Exercise
Find the string "ctrl" in the records and copy each line where it occurs.

Records shown
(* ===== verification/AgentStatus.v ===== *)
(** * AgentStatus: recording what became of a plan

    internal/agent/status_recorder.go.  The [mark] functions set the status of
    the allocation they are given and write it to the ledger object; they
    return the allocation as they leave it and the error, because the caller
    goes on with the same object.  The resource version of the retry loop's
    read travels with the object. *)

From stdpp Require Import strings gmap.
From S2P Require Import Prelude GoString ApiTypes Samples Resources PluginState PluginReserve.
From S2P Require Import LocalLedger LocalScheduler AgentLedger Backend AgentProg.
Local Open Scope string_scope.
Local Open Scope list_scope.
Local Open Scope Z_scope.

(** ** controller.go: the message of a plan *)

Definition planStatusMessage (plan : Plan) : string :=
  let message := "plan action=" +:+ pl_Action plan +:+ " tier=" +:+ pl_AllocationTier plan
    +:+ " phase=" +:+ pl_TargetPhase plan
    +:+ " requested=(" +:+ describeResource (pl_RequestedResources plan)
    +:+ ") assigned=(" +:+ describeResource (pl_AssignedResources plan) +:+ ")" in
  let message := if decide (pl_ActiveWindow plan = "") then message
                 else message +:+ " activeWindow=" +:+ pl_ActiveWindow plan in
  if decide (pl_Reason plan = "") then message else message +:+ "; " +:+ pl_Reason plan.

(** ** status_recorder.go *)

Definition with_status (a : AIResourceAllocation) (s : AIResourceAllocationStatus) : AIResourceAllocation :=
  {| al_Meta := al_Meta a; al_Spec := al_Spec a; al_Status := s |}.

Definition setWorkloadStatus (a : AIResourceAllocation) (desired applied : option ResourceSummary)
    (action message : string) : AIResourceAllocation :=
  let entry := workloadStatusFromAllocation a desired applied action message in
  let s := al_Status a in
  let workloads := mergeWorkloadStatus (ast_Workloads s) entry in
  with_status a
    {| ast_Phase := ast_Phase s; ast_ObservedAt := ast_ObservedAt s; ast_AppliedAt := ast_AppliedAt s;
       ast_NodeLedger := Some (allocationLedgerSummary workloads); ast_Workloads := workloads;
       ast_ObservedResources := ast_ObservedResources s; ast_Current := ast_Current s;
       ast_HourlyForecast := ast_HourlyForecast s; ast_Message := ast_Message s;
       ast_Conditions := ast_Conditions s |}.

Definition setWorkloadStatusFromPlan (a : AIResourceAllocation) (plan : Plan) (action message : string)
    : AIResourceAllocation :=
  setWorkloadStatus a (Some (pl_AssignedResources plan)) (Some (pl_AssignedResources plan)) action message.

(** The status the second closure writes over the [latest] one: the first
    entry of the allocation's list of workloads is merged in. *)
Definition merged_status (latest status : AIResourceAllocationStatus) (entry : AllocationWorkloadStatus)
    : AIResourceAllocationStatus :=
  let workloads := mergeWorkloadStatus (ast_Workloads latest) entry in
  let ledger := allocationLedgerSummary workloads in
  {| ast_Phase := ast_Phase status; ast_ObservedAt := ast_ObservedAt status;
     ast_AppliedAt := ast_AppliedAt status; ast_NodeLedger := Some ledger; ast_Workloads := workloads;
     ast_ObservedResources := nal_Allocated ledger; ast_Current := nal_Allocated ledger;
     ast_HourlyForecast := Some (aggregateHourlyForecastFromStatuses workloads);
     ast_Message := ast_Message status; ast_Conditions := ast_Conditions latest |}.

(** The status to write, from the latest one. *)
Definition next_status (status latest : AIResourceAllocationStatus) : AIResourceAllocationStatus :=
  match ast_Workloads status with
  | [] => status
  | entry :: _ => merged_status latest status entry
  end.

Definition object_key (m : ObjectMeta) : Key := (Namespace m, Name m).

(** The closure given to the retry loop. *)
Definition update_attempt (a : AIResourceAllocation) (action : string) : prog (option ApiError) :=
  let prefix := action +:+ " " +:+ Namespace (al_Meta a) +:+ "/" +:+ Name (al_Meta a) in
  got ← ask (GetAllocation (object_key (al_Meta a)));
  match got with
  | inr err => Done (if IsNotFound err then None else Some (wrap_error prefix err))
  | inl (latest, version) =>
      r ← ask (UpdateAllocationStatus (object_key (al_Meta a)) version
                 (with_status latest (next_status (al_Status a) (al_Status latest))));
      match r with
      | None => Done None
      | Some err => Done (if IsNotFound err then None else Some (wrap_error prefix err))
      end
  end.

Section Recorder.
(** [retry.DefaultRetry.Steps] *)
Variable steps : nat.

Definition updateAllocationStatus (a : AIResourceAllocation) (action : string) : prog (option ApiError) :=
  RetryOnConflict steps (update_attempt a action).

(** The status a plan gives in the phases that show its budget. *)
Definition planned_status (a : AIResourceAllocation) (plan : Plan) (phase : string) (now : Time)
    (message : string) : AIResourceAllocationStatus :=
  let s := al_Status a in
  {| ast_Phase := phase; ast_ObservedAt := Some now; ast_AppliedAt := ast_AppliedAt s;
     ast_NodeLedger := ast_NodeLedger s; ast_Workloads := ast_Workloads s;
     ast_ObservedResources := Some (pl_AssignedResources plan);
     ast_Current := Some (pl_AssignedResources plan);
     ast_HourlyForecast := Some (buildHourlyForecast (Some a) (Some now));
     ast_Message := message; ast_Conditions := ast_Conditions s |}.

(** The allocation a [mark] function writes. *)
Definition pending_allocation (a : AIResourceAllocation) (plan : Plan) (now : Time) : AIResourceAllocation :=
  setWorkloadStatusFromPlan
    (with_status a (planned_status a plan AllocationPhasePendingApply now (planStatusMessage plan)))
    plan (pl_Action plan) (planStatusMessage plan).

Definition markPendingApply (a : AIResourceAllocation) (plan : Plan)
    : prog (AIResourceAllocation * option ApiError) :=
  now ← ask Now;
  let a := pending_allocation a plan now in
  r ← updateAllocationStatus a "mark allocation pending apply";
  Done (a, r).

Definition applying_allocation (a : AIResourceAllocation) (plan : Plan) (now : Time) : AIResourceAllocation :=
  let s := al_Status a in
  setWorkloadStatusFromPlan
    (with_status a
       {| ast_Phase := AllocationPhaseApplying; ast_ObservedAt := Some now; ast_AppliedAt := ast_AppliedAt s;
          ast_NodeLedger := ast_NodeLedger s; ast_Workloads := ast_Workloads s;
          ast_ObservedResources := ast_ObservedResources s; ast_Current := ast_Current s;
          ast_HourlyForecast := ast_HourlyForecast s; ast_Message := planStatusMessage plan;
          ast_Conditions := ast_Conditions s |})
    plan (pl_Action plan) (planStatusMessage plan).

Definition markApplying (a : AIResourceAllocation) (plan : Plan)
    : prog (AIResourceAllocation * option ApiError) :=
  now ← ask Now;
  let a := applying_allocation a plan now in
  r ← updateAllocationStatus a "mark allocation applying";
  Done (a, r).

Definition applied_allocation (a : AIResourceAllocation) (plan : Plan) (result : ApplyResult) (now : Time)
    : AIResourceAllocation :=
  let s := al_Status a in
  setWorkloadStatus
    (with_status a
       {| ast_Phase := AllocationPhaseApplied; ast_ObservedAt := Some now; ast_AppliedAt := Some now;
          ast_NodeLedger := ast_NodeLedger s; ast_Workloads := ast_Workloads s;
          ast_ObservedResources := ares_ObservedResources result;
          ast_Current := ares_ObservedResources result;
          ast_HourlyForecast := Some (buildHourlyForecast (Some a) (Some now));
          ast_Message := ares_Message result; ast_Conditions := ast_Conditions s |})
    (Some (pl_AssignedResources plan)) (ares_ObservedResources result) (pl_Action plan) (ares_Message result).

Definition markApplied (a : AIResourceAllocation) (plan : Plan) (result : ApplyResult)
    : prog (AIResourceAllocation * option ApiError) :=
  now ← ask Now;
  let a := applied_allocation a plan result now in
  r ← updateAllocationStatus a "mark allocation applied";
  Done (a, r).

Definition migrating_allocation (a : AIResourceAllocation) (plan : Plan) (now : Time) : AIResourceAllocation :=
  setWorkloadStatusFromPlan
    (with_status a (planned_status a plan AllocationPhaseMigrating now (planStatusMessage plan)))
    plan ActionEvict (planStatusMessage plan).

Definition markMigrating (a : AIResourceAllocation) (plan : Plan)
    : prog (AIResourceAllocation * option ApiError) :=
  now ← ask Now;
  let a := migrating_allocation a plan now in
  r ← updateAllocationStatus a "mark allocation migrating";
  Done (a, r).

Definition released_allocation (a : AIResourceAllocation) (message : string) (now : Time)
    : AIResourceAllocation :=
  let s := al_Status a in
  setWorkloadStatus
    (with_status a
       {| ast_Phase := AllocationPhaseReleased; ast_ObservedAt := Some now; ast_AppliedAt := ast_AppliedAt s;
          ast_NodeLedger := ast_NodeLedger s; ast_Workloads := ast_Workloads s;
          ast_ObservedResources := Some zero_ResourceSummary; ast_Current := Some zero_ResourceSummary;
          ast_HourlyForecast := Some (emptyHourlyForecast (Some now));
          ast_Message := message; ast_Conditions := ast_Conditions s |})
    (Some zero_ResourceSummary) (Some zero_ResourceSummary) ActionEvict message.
* * *
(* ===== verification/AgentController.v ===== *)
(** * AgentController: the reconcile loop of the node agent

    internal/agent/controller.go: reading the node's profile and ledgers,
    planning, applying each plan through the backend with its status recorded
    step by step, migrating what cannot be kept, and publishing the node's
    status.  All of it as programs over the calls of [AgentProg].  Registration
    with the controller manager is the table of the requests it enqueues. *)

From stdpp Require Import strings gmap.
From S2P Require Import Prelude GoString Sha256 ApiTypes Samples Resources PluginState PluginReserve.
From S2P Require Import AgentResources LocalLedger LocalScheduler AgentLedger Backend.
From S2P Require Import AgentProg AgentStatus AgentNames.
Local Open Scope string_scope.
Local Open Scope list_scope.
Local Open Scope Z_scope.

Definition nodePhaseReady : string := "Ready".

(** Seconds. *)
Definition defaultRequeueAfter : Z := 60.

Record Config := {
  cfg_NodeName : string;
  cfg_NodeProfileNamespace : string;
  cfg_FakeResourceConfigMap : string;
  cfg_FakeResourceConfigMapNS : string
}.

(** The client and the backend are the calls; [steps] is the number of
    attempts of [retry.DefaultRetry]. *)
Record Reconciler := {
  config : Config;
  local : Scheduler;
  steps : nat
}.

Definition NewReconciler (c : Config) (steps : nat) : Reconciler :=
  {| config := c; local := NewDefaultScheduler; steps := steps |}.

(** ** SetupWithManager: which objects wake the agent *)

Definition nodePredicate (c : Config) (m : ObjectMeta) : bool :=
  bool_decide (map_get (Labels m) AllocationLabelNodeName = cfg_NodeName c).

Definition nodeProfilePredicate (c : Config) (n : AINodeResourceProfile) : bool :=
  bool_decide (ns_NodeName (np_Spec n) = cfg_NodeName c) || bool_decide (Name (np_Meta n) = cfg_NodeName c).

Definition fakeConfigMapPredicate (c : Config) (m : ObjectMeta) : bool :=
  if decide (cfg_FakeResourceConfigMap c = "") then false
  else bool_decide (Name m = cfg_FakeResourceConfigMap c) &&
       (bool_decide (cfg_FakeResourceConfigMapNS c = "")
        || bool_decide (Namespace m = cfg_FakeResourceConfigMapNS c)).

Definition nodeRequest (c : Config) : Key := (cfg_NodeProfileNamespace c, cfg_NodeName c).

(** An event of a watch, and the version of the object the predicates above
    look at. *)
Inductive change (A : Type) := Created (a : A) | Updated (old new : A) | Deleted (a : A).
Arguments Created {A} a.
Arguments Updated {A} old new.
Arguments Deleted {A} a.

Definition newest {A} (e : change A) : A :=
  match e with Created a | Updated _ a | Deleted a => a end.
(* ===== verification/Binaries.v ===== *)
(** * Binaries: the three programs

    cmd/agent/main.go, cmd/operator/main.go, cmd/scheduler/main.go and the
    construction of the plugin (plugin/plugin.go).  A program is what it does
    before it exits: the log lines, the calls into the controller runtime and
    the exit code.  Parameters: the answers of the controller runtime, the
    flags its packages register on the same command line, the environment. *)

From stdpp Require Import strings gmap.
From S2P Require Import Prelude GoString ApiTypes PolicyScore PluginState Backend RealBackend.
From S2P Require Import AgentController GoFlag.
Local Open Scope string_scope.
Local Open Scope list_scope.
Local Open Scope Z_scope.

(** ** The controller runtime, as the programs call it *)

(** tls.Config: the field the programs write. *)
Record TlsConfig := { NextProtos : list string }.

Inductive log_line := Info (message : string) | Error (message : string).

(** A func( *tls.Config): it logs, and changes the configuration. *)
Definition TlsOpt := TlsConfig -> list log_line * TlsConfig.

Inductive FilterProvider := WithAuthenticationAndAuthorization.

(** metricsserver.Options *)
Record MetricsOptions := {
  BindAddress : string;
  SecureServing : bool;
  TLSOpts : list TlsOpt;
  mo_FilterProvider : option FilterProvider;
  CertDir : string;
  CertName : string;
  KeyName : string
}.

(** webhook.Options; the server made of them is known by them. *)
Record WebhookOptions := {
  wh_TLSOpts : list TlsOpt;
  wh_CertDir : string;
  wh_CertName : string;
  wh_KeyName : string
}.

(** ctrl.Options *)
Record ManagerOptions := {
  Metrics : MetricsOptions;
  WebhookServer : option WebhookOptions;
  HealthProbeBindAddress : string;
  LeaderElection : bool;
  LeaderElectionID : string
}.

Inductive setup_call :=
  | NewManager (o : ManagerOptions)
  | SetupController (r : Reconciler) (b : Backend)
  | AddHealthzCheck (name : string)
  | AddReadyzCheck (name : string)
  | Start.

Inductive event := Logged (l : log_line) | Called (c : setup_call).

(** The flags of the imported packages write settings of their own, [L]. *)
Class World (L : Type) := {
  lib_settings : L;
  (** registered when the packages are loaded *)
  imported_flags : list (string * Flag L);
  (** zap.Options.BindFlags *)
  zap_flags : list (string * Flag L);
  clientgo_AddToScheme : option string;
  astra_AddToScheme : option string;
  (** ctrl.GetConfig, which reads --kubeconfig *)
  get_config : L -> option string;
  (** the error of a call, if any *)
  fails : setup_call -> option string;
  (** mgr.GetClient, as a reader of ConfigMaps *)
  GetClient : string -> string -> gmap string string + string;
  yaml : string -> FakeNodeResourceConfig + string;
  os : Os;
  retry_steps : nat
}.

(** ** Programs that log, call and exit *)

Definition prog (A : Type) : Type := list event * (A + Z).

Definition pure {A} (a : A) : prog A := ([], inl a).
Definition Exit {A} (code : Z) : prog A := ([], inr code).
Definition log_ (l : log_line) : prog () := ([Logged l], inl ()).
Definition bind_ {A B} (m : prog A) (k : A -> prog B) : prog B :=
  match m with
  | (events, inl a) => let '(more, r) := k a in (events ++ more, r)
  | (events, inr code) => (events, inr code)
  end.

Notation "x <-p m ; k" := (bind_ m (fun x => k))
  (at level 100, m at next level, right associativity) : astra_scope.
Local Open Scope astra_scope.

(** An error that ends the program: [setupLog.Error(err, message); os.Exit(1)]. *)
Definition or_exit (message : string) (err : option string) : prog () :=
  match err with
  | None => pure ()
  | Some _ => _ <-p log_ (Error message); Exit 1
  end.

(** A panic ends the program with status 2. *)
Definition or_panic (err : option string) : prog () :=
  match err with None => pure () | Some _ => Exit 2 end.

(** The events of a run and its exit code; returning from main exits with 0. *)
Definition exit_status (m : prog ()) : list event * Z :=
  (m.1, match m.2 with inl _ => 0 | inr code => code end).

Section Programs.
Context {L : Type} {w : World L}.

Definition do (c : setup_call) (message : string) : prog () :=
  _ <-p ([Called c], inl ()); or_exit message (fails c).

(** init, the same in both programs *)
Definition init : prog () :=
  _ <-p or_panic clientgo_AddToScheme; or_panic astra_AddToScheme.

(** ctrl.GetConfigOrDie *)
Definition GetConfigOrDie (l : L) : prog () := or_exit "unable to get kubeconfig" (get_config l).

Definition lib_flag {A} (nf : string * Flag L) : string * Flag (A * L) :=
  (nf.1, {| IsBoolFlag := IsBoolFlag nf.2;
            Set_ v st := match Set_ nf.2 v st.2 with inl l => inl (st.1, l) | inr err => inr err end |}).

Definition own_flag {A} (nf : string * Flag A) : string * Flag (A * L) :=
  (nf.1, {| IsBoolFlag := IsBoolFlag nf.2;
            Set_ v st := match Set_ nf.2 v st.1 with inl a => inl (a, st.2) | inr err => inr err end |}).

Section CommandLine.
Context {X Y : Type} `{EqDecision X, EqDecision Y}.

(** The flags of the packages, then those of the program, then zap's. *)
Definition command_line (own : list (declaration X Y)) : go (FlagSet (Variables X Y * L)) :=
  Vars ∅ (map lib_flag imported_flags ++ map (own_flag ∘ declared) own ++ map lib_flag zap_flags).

Finished exercise
(** ctrl.Options *)
  (** ctrl.GetConfig, which reads --kubeconfig *)
(** ctrl.GetConfigOrDie *)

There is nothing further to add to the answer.